Q: It sounds like everyone becomes a bit of a social worker.
A: Right. What you’re wanting to do is manage it so you’re not duplicating, but you also want to make sure that you do have the sufficient resources.
Q: Does this work better because people do go ultimately to the doctor, so you have them there?
A: Yes, that is the case. You also have, a lot of times, these individuals, especially if they are the chronic homeless, they may have a higher prevalence rate of really complex health needs, including mental health needs and possibly substance-use needs.
That combination makes it really complicated, complex. They’ll use the hospital system. They’ll use the emergency room, be in and out of the hospital frequently. So that’s another entry. …
Q: So you would say that the technical assistance has been worthwhile, even if no money came with it?
A: Well, I think so, for a couple of different reasons. I think it’s been really helpful because they’ve arranged access to people who are experts in this field of what’s called permanent supportive housing, which is exactly what we’re trying to do. …
Q: So what’s the next step?
A: We are going to continue our work in coordination with the other statewide entities working on this. … The action plan we’re putting together will become part of our overall framework on how we as a state will sustain the Housing First initiatives. …
Q: How is all this working? Do you have any metrics on this approach of getting at the health problem differently?
A: We have information nationally, where we’ve seen it work. …
On the health side, how we know it’s working is just within a few short months of working with these folks, their overall emergency room utilization dropped dramatically, by 50-60 percent. So what we know is if we do make these investments, it actually pays off in the long run because you are able to reduce their intensive use of these really expensive services. …
Q: Recent figures have shown that the ACA hasn’t yet redirected new Medicaid users away from emergency services. Why is it that there is a still that tendency for low-income groups to end up in the ER?
A: It’s a combination. … There’s a couple of things that are oftentimes going on, particularly when you are talking about a population that does not have housing.
The one thing about an emergency room is that they can’t turn you away. And so when you’re on the street, you’re not necessarily able to make your way to a doctor or clinic; it becomes challenging. So you do see that somewhat as a pattern. …
The other thing that’s going on here is, it’s a few individuals that are, one, highly visible and are driving those numbers. …
We also know that many of those individuals who are homeless, living on the streets, actually don’t seek care. And that causes health issues. They wait until things become acute, become severe before seeking care.
That’s why getting people housed will help to break that cycle. …
Q: There were problems with the DHS KOLEA data system when the ACA started. How’s it going?

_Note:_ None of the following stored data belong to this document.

Lemma ebitmap_set_bit_correct_witness :
  ebitmap_wf ex_bitmap1 ∧ 70 < 2 ^ 32 ∧
  ∃ r o', ebitmap_set_bit ex_bitmap1 70 true [] = Ret r o' ∧ ebitmap_get_bit r.2 70 = true.
Proof.
  assert (ebitmap_wf ex_bitmap1) as Hwf by by_decide. split; [done|]. split; [done|].
  pose proof (ebitmap_set_bit_correct ex_bitmap1 70 true [] Hwf ltac:(done)) as H.
  apply (proj1 (wp_run _ _ _)) in H as (r & o' & Hr & Ho & [(_ & _ & _ & Hb)|[[_ Hbad]|[-> _]]]).
  - exists r, o'. split; [done|]. by rewrite Hb.
  - by vm_compute in Hbad.
  - by destruct (Ho eq_refl) as [_ []].
Defined.

(** The representation is canonical and the comparisons decide the
    relations on sets: on well-formed bitmaps [ebitmap_cmp] decides equality of
    the bits, [ebitmap_contains] inclusion, [ebitmap_match_any] a common bit. *)
Theorem ebitmap_comparisons e1 e2 :
  ebitmap_wf e1 → ebitmap_wf e2 →
  (ebitmap_cmp e1 e2 = true ↔ ∀ i, ebitmap_get_bit e1 i = ebitmap_get_bit e2 i) ∧
  (ebitmap_contains e1 e2 = true ↔
     ∀ i, ebitmap_get_bit e2 i = true → ebitmap_get_bit e1 i = true) ∧
  (ebitmap_match_any e1 e2 = true ↔
     ∃ i, ebitmap_get_bit e1 i = true ∧ ebitmap_get_bit e2 i = true).
Proof.
  intros H1 H2. split_and!.
  - rewrite ebitmap_cmp_eq. split; [by intros ->|]. intros Hext. apply ebitmap_ext; [done..|].
    intros i. by rewrite <- !get_bit_wf.
  - rewrite ebitmap_contains_subset by done. by setoid_rewrite get_bit_wf.
  - rewrite match_any_spec by done. by setoid_rewrite get_bit_wf.
Qed.

Lemma ebitmap_comparisons_witness :
  ebitmap_contains ex_bitmap1 ex_bitmap2 = false ∧
  ∃ i, ebitmap_get_bit ex_bitmap1 i = true ∧ ebitmap_get_bit ex_bitmap2 i = true.
Proof.
  split; [by vm_compute|].
  by apply (ebitmap_comparisons ex_bitmap1 ex_bitmap2 ltac:(by_decide) ltac:(by_decide)).
Defined.

(** C18: the set operations.  Whatever the allocator answers, [ebitmap_or],
    [ebitmap_and], [ebitmap_xor], [ebitmap_not] and [ebitmap_andnot] on
    well-formed bitmaps are defined and either fail with a negative code or
    produce a well-formed bitmap whose bits are the Boolean combination; they
    cannot fail when memory is available.  [ebitmap_union] replaces its
    destination only on success. *)
Theorem ebitmap_set_operations e1 e2 maxbit o :
  ebitmap_wf e1 → ebitmap_wf e2 → maxbit ≤ 2 ^ 32 - 64 →
  wp (ebitmap_or e1 e2) o (build_post (λ i, ebitmap_bit e1 i || ebitmap_bit e2 i) o) ∧
  wp (ebitmap_and e1 e2) o (build_post (λ i, ebitmap_bit e1 i && ebitmap_bit e2 i) o) ∧
  wp (ebitmap_xor e1 e2) o (build_post (λ i, xorb (ebitmap_bit e1 i) (ebitmap_bit e2 i)) o) ∧
  wp (ebitmap_not e1 maxbit) o (build_post (λ i, (i <? maxbit) && negb (ebitmap_bit e1 i)) o) ∧
  wp (ebitmap_andnot e1 e2 maxbit) o
    (build_post (λ i, ebitmap_bit e1 i && negb (ebitmap_bit e2 i) && (i <? maxbit)) o) ∧
  wp (ebitmap_union e1 e2) o (λ r o', (o = [] → o' = [] ∧ r.1 = 0%Z) ∧
    ((r.1 = 0%Z ∧ ebitmap_wf r.2 ∧
      ∀ i, ebitmap_bit r.2 i = ebitmap_bit e1 i || ebitmap_bit e2 i) ∨
     r = ((-1)%Z, e1))).
Proof.
  intros H1 H2 Hm.
  split_and!; [apply or_spec|apply and_spec|apply xor_spec|apply not_spec|apply andnot_spec|
               apply union_spec]; done.
Qed.

Lemma ebitmap_set_operations_witness :
  ∃ r o', ebitmap_andnot ex_bitmap1 ex_bitmap2 200 [] = Ret r o' ∧ r.1 = 0%Z ∧
    ebitmap_bit r.2 0 = true ∧ ebitmap_bit r.2 256 = false.
Proof.
  destruct (ebitmap_set_operations ex_bitmap1 ex_bitmap2 200 [] ltac:(by_decide) ltac:(by_decide)
              ltac:(done)) as (_ & _ & _ & _ & H & _).
  apply (proj1 (wp_run _ _ _)) in H as (r & o' & Hr & Ho & Hc). destruct (Ho eq_refl) as [_ Hrc].
  exists r, o'. split_and!; [done|done| |]; (destruct Hc as [(_ & _ & Hb)|Hneg]; [by rewrite Hb|lia]).
Defined.

(** C19: [ebitmap_for_each_bit] on a well-formed bitmap, with any body, never
    dereferences a null node and never shifts past the word: it is the loop
    over the positions its nodes cover, in order, giving the body each
    position's bit; every set bit is among these positions. *)
Theorem ebitmap_for_each_bit_correct {R St} e (s : St) (body : N → bool → St → M (R + St)) o :
  ebitmap_wf e →
  ebitmap_for_each_bit e s body o =
    for_list (λ i, body i (ebitmap_bit e i)) (ebitmap_positions e) s o ∧
  ∀ i, ebitmap_bit e i = true → i ∈ ebitmap_positions e.
Proof. intros Hwf. split; [by apply for_each_bit_visited|apply bit_position]. Qed.

Lemma ebitmap_for_each_bit_correct_witness :
  ebitmap_for_each_bit (R := unit) ex_bitmap1 []
    (λ i b acc, mret (inr (if b then i :: acc else acc))) [] = Ret (inr [256; 127; 2; 0]) [].
Proof.
  rewrite (proj1 (ebitmap_for_each_bit_correct ex_bitmap1 [] _ [] ltac:(by_decide))).
  by vm_compute.
Defined.

(** [ebitmap_cardinality] counts the set bits and
    [ebitmap_hamming_distance] the positions where two bitmaps differ; the
    distance fails (-1) only on a failed allocation.  The distance is an [int],
    so the bitmaps must end below bit 2^31. *)
Theorem ebitmap_counts e1 e2 o :
  ebitmap_wf e1 → ebitmap_wf e2 → highbit e1 ≤ 2 ^ 31 - 64 → highbit e2 ≤ 2 ^ 31 - 64 →
  ebitmap_cardinality e1 = count_bits (ebitmap_bit e1) (N.to_nat (highbit e1)) 0 ∧
  wp (ebitmap_hamming_distance e1 e2) o (λ r o', (o = [] → o' = [] ∧ (0 ≤ r)%Z) ∧
    (r = (-1)%Z ∨
     r = Z.of_N (count_bits (λ i, xorb (ebitmap_bit e1 i) (ebitmap_bit e2 i))
                            (N.to_nat (N.max (highbit e1) (highbit e2))) 0))).
Proof. intros. split; [by apply cardinality_count|by apply hamming_spec]. Qed.

Lemma ebitmap_counts_witness : ebitmap_cardinality ex_bitmap1 = 4.
Proof.
  rewrite (proj1 (ebitmap_counts ex_bitmap1 ex_bitmap2 [] ltac:(by_decide) ltac:(by_decide)
                    ltac:(done) ltac:(done))).
  by vm_compute.
Defined.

A: I think all the changes in implementation of Medicaid itself, and the Connector, the marketplace, it was a rocky start in many states. The state I came from, it was a rocky start in Oregon.
Here, rocky start. But unlike Oregon, Hawaii had built a strong Medicaid system. It had its challenges to start, but in the intervening years since that point, they’ve made a number of changes and updates. It actually works well to do the Medicaid determinations. You can go online and enroll.
I think what a lot of people don’t recognize with the ACA was, it wasn’t just the Medicaid expansion. It was the biggest change in Medicaid since its inception. It completely changed how Medicaid was determined.
Instead of looking at it from the philosophy of, “You have to meet this long laundry list of eligibility criteria,” the assumption was that if you were below a certain income level, that you would be eligible for some form of health insurance, and we just had to figure out what level. It’s a very different perspective and philosophy.